At the end of the day, it isn’t worth the suffering and time you have to put in to arrive at the conclusion that homophobia is terrible and violence is destructive, so keep marching on for freedom. When I say “suffering and time” I don’t just mean the movie’s hour and 43 minutes or the terrible things depicted. I mean the way watching it seems to take an eternity. I refer also to its confusing timeline, its overactive shooting style (which means you never know quite where people are geographically or in relation to each other, or how time is passing), its wooden dialogue and contradictory ideological statements. I mean its gestures at important questions like neoimperialism, the motivators for violent jihadism, and patriarchal possessiveness without ever taking them seriously enough to say anything about them.
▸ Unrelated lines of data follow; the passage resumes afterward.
(** What a fitting attempt guarantees, given a utilization that passed the
    gate on the allocated devices. *)
Lemma size_launch_fits bucket devices q attempt overhead top u blocked adj p :
  let allocated := slice_to (top_tp top) devices in
  Forall (fun d => 0 <= total_mib d /\ free_mib d < 2 ^ 53) allocated -> 1 <= top_tp top -> 0 <= weights_mib (top_profile top) ->
  (forall len, q_max_model_len q = Some len -> 0 <= len <= 2 ^ 53) -> (forall o, overhead = Some o -> 0 <= o) ->
  (blocked = None -> _utilization_fits allocated u = true /\
     (q_gpu_memory_utilization q = None -> exists k, 50 <= k <= 90 /\ u = cents k)) ->
  size_launch bucket devices q attempt overhead top u blocked adj = Ok p -> fitting p = true ->
  blocked = None /\ e_tensor_parallel_size (p_effective p) = top_tp top /\
  _utilization_fits allocated (e_gpu_memory_utilization (p_effective p)) = true /\
  Forall (fun d => usable_budget_mib (p_estimate p) <= free_mib d) allocated /\
  estimate_total_mib (p_estimate p) <= usable_budget_mib (p_estimate p) + 1 /\ MIN_RESERVE_MIB <= reserve_mib (p_estimate p).
Proof.
  intros allocated Hd Htp Hw Hlen Hover Hu. unfold size_launch. fold allocated.
  set (m := top_profile top) in *. set (applicable := List.filter _ _). set (steps := take _ applicable).
  set (o := match overhead with Some o => o | None => _ end).
  assert (0 <= o) as Ho by (unfold o; destruct overhead; [by apply Hover|apply profile_overhead_nonneg]).
  set (dtype := match q_dtype q with Some d => _ | None => _ end). cbn [e_gpu_memory_utilization].
  set (context := match q_max_model_len q with Some len => len | None => _ end).
  set (batched := match q_max_num_batched_tokens q with Some b => b | None => _ end).
  set (e0 := mkEffective _ _ _ _ _ _).
  set (e := if existsb is_utilization steps then _utilization_reduced e0 else e0).
  assert (e_tensor_parallel_size e = top_tp top /\ e_max_model_len e = context) as [Het Hec].
  { unfold e. by destruct (existsb _ _). }
  assert (blocked = None -> _utilization_fits allocated (e_gpu_memory_utilization e) = true) as Heu.
  { intros Hb. destruct (Hu Hb) as [Hfit Hauto]. unfold e. destruct (existsb is_utilization steps) eqn:Hs; [|done].
    apply List.existsb_exists in Hs as (st & Hin%list_elem_of_In%steps_automatic & Hst). destruct st; try done. cbn in Hin.
    destruct (q_gpu_memory_utilization q); [done|]. destruct (Hauto eq_refl) as (k & Hk & ->). cbn. rewrite reduced_cents by done.
    eapply utilization_fits_mono; [|apply cents_pos; lia|apply cents_mono|exact Hfit]; [|lia].
    eapply Forall_impl; [exact Hd|]. cbn. lia. }
  intros H. apply rbind_Ok in H as ([[[[remaining budget] free] wpg] kv] & Hb & H).
  apply memory_budget_spec in Hb as (-> & Hwpg & Hbf & Hne); [|by apply effective_weights_nonneg|done].
  set (reserve := Z.max MIN_RESERVE_MIB _) in H.
  destruct (_fit_context _ _ _ _ _ _ _) as [[fits c] why] eqn:Hc.
  pose proof (apply_retries_spec u steps (with_context c e) adj) as Hr.
  destruct (apply_retries u steps (with_context c e) adj) as [e1 adj1]. cbn in Hr. destruct Hr as (H1 & H2 & H3 & H4 & H5).
  injection H as <-. cbn. intros Hfit. apply andb_true_iff in Hfit as [Hf1 Hf2]. rewrite Hf1 in Hf2, Hc.
  destruct blocked; [done|]. apply fit_context_spec in Hc as (Hk1 & Hk2 & Hc1 & Hc2 & Hc3).
  assert (0 <= c <= 2 ^ 53 /\ e_max_model_len e1 <= c /\ 0 <= e_max_model_len e1) as (Hc4 & Hl1 & Hl2).
  { destruct (q_max_model_len q) as [len|] eqn:Hq.
    - specialize (Hlen len eq_refl). rewrite (Hc2 eq_refl), Hec. fold context in Hlen. rewrite H5; [rewrite (Hc2 eq_refl), Hec; unfold context; lia|].
      intros Hin%steps_automatic. cbn in Hin. by rewrite Hq in Hin.
    - specialize (Hc3 eq_refl). unfold MIN_CONTEXT in *. specialize (H4 ltac:(lia)). lia. }
  set (e2 := match q_max_num_batched_tokens q with Some b => with_batch b e1 | None => _ end).
  assert (e_tensor_parallel_size e2 = top_tp top /\ e_gpu_memory_utilization e2 = e_gpu_memory_utilization e /\
          e_max_model_len e2 = e_max_model_len e1) as (-> & -> & ->).
  { unfold e2. destruct (q_max_num_batched_tokens q); cbn; rewrite H1, H2; by rewrite ?Het. }
  split_and!; [done|done|by apply Heu|done| |unfold reserve; lia].
  assert (Qceiling (fmul kv (of_int (e_max_model_len e1))) <= budget - wpg - o - reserve + 1) as Hq.
  { apply quota_bound; [|done|lia|lia]. split; [done|]. destruct allocated as [|d ds]; [done|].
    apply Forall_cons in Hbf as [Hb1 _]. apply Forall_cons in Hd as [[_ Hd1] _]. unfold reserve, MIN_RESERVE_MIB in *. lia. }
  unfold estimate_total_mib. cbn. lia.
Qed.

Lemma memory_budget_ok m devices tp u w kvb : devices <> [] -> exists r, _memory_budget m devices tp u w kvb = Ok r.
Proof. intros Hd. destruct devices; [done|]. by eexists. Qed.

Lemma size_launch_ok bucket devices q attempt overhead top u blocked adj : slice_to (top_tp top) devices <> [] ->
  exists p, size_launch bucket devices q attempt overhead top u blocked adj = Ok p.
Proof.
  intros Hd. unfold size_launch.
  match goal with |- context [_memory_budget ?m ?d ?t ?u ?w ?k] => destruct (memory_budget_ok m d t u w k Hd) as [[[[[r b] f] wpg] kv] ->] end.
  cbn [rbind]. destruct (_fit_context _ _ _ _ _ _ _) as [[fits c] why]. destruct (apply_retries _ _ _ _). by eexists.
Qed.

(** Explicit values are never replaced, whether the plan fits or not. *)
Lemma size_launch_explicit bucket devices q attempt overhead top u blocked adj p :
  size_launch bucket devices q attempt overhead top u blocked adj = Ok p ->
  e_tensor_parallel_size (p_effective p) = top_tp top /\ p_model p = top_model top /\ p_model_selection p = top_selection top /\
  (forall len, q_max_model_len q = Some len -> e_max_model_len (p_effective p) = len) /\
  (forall b, q_max_num_batched_tokens q = Some b -> e_max_num_batched_tokens (p_effective p) = b) /\
  (is_some (q_gpu_memory_utilization q) = true -> e_gpu_memory_utilization (p_effective p) = u) /\
  (forall d, q_dtype q = Some d -> d <> "" -> e_dtype (p_effective p) = d).
Proof.
  unfold size_launch. set (applicable := List.filter _ _). set (steps := take _ applicable). set (e := if existsb _ _ then _ else _).
  intros H. apply rbind_Ok in H as ([[[[remaining budget] free] wpg] kv] & _ & H).
  destruct (_fit_context _ _ _ _ _ _ _) as [[fits c] why] eqn:Hc.
  pose proof (apply_retries_spec u steps (with_context c e) adj) as Hr.
  destruct (apply_retries u steps (with_context c e) adj) as [e1 adj1]. cbn in Hr. destruct Hr as (H1 & H2 & H3 & H4 & H5).
  injection H as <-. cbn [p_effective p_model p_model_selection].
  assert (e_tensor_parallel_size e = top_tp top) as Het by (unfold e; by destruct (existsb _ _)).
  split_and!; try done.
  - destruct (q_max_num_batched_tokens q); cbn; by rewrite H1, Het.
  - intros len Hl. assert (e_max_model_len e1 = len) as <-; [|by destruct (q_max_num_batched_tokens q)]. rewrite H5.
    + apply (f_equal (fun r => snd (fst r))) in Hc. rewrite fit_context_explicit in Hc by (by rewrite Hl). cbn [fst snd] in Hc. subst c.
      unfold e. rewrite Hl. by destruct (existsb _ _).
    + intros Hin%steps_automatic. cbn in Hin. by rewrite Hl in Hin.
  - intros b Hb. by rewrite Hb.
  - intros Hu. assert (e_gpu_memory_utilization e = u) as Heu.
    { unfold e. destruct (existsb is_utilization steps) eqn:Hs; [|done]. apply List.existsb_exists in Hs as (st & Hin%list_elem_of_In%steps_automatic & Hst).
      destruct st; try done. cbn in Hin. congruence. }
    destruct (q_max_num_batched_tokens q); cbn; by rewrite H2, Heu.
  - intros d Hd Hne. assert (e_dtype e = d) as Hed.
    { unfold e. rewrite Hd. assert (str_truthy d = true) as -> by (by destruct d). by destruct (existsb _ _). }
    destruct (q_max_num_batched_tokens q); cbn; by rewrite H3, Hed.
Qed.

(** The second pass as a fold: what each step does to the settings there. *)
Definition second_pass (e : VllmEffective) (st : Step) : VllmEffective := if is_utilization st then e else apply_step st e.

Lemma apply_retries_fold before steps e adj : fst (apply_retries before steps e adj) = foldl second_pass e steps.
Proof. revert e adj. induction steps as [|[] steps IH]; intros e adj; [done|..]; cbn [apply_retries foldl]; apply IH. Qed.

Lemma second_pass_utilization steps e :
  e_gpu_memory_utilization (foldl second_pass e steps) = e_gpu_memory_utilization e.
Proof. revert e. induction steps as [|[] steps IH]; intros e; [done|..]; cbn [foldl]; by rewrite IH. Qed.

(** The settings after the second pass when the batch is automatic. *)
Definition clamp_batch (e : VllmEffective) : VllmEffective := with_batch (Z.min (e_max_num_batched_tokens e) (e_max_model_len e)) e.

Lemma clamp_changes st e : is_utilization st = false ->
  same_reduction_key (clamp_batch e) (apply_step st (clamp_batch e)) = false ->
  same_reduction_key (clamp_batch e) (clamp_batch (second_pass e st)) = false.
Proof.
  intros Hst. unfold second_pass. rewrite Hst. unfold same_reduction_key.
  rewrite !andb_false_iff, !Z.eqb_neq.
  destruct st; [| |done]; unfold clamp_batch, with_batch, apply_step, _context_halved, _batch_reduced;
    cbn [e_max_model_len e_max_num_batched_tokens e_gpu_memory_utilization]; (intros [[H|H]|H]; [..|by right]); lia.
Qed.

(** The first [n] applicable steps, with one more. *)
Lemma applicable_next q n st : let applicable := List.filter (fun st => negb (is_explicit st q)) ADJUSTMENT_POLICY in
  applicable !! n = Some st -> (n < 3)%nat /\ take (S n) applicable = take n applicable ++ [st] /\
  (is_utilization st = true -> existsb is_utilization (take n applicable) = false).
Proof.
  intros applicable H. split_and!.
  - apply lookup_lt_Some in H. eapply Nat.lt_le_trans; [exact H|apply List.filter_length_le].
  - by apply take_S_r.
  - intros Hst. destruct st; try done. apply not_true_is_false. intros (st & Hin & Hst')%List.existsb_exists. destruct st; try done.
    apply list_elem_of_In, elem_of_take in Hin as (i & Hi & Hlt).
    assert (NoDup applicable) as Hnd.
    { apply NoDup_ListNoDup, List.NoDup_filter, NoDup_ListNoDup. repeat constructor; set_solver. }
    pose proof (NoDup_lookup _ _ _ _ Hnd Hi H). lia.
Qed.

Section retry.
Context (bucket : string) (devices : list VllmDeviceMemory) (q : VllmRequested) (overhead : option Z) (top : Topology) (u : float)
  (blocked : option Reason) (adj : list VllmAdjustment).
Hypothesis automatic_batch : q_max_num_batched_tokens q = None.
Let applicable := List.filter (fun st => negb (is_explicit st q)) ADJUSTMENT_POLICY.

(** The settings an attempt launches, and when it promises another. *)
Lemma size_launch_shape : exists base size_context, forall attempt p,
  let steps := take (Z.to_nat attempt) applicable in
  let e := if existsb is_utilization steps then _utilization_reduced base else base in
  size_launch bucket devices q attempt overhead top u blocked adj = Ok p ->
  p_effective p = clamp_batch (foldl second_pass (with_context (size_context e) e) steps) /\
  (retry_available p = true -> exists st, applicable !! Z.to_nat attempt = Some st /\
     same_reduction_key (p_effective p) (apply_step st (p_effective p)) = false).
Proof.
  set (m := top_profile top).
  set (dtype := match q_dtype q with Some d => if str_truthy d then d else _choose_dtype bucket m | None => _choose_dtype bucket m end).
  set (desired := Z.min (or_default (dget bucket PROFILE_DESIRED_CONTEXT) DEFAULT_DESIRED_CONTEXT) (max_position_embeddings m)).
  set (context := match q_max_model_len q with
                  | Some len => len | None => Z.max MIN_CONTEXT (largest_ladder_value desired CONTEXT_LADDER) end).
  set (o := match overhead with Some o => o | None => or_default (dget bucket PROFILE_RUNTIME_OVERHEAD_MIB) DEFAULT_RUNTIME_OVERHEAD_MIB end).
  exists (mkEffective (top_tp top) context (Z.max MIN_CONTEXT (largest_ladder_value context BATCH_LADDER)) u dtype (_choose_attention_backend bucket)).
  exists (fun e => match _memory_budget m (slice_to (top_tp top) devices) (top_tp top) (e_gpu_memory_utilization e)
                           (_effective_weights_mib m dtype) (_kv_bytes_per_token_for m dtype) with
                   | Ok (remaining, budget, _, wpg, kv) =>
                       let fraction := if approximate m then APPROXIMATE_RESERVE_FRACTION else RESERVE_FRACTION in
                       let reserve := Z.max MIN_RESERVE_MIB (rhe (fmul (of_int budget) fraction)) in
                       snd (fst (_fit_context m q desired (e_max_model_len e) (remaining - o - reserve) kv wpg))
                   | Err _ => 0
                   end).
  intros attempt p steps e. unfold size_launch. fold m dtype desired context o applicable. fold steps. rewrite automatic_batch. fold e.
  intros H. apply rbind_Ok in H as ([[[[remaining budget] free] wpg] kv] & Hb & H). rewrite Hb.
  destruct (_fit_context _ _ _ _ _ _ _) as [[fits c] why] eqn:Hc. cbn [fst snd].
  pose proof (apply_retries_fold u steps (with_context c e) adj) as Hr.
  destruct (apply_retries u steps (with_context c e) adj) as [e1 adj1]. cbn [fst] in Hr. subst e1.
  injection H as <-. split; [done|]. cbn [p_effective retry_available].
  destruct (applicable !! Z.to_nat attempt) as [st|]; [|done]. intros [_ Hs%negb_true_iff]%andb_true_iff. by exists st.
Qed.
I mean the gore and violence against women and the continuity errors within that violence. I mean the fact that some of these actors are not, I’m afraid, very good, and while a couple of them might be (Preeti Gupta as Leela and Bhanu Uday as Husain, primarily), they have little to work with.

All of this would be bad enough, but in my opinion the ending is truly unforgivable. Unfreedom wants to have its cake and eat it too: It wants to give us stories that end in utter despair-nothing improves for anyone, no cycles are escaped, and we get to watch it all happen in depressing detail-and then give us a monologue about the need to keep fighting for the freedom that does not yet exist. This is not a film that rouses the viewer to action, though I fear its makers think it is. It roused me only to exasperation.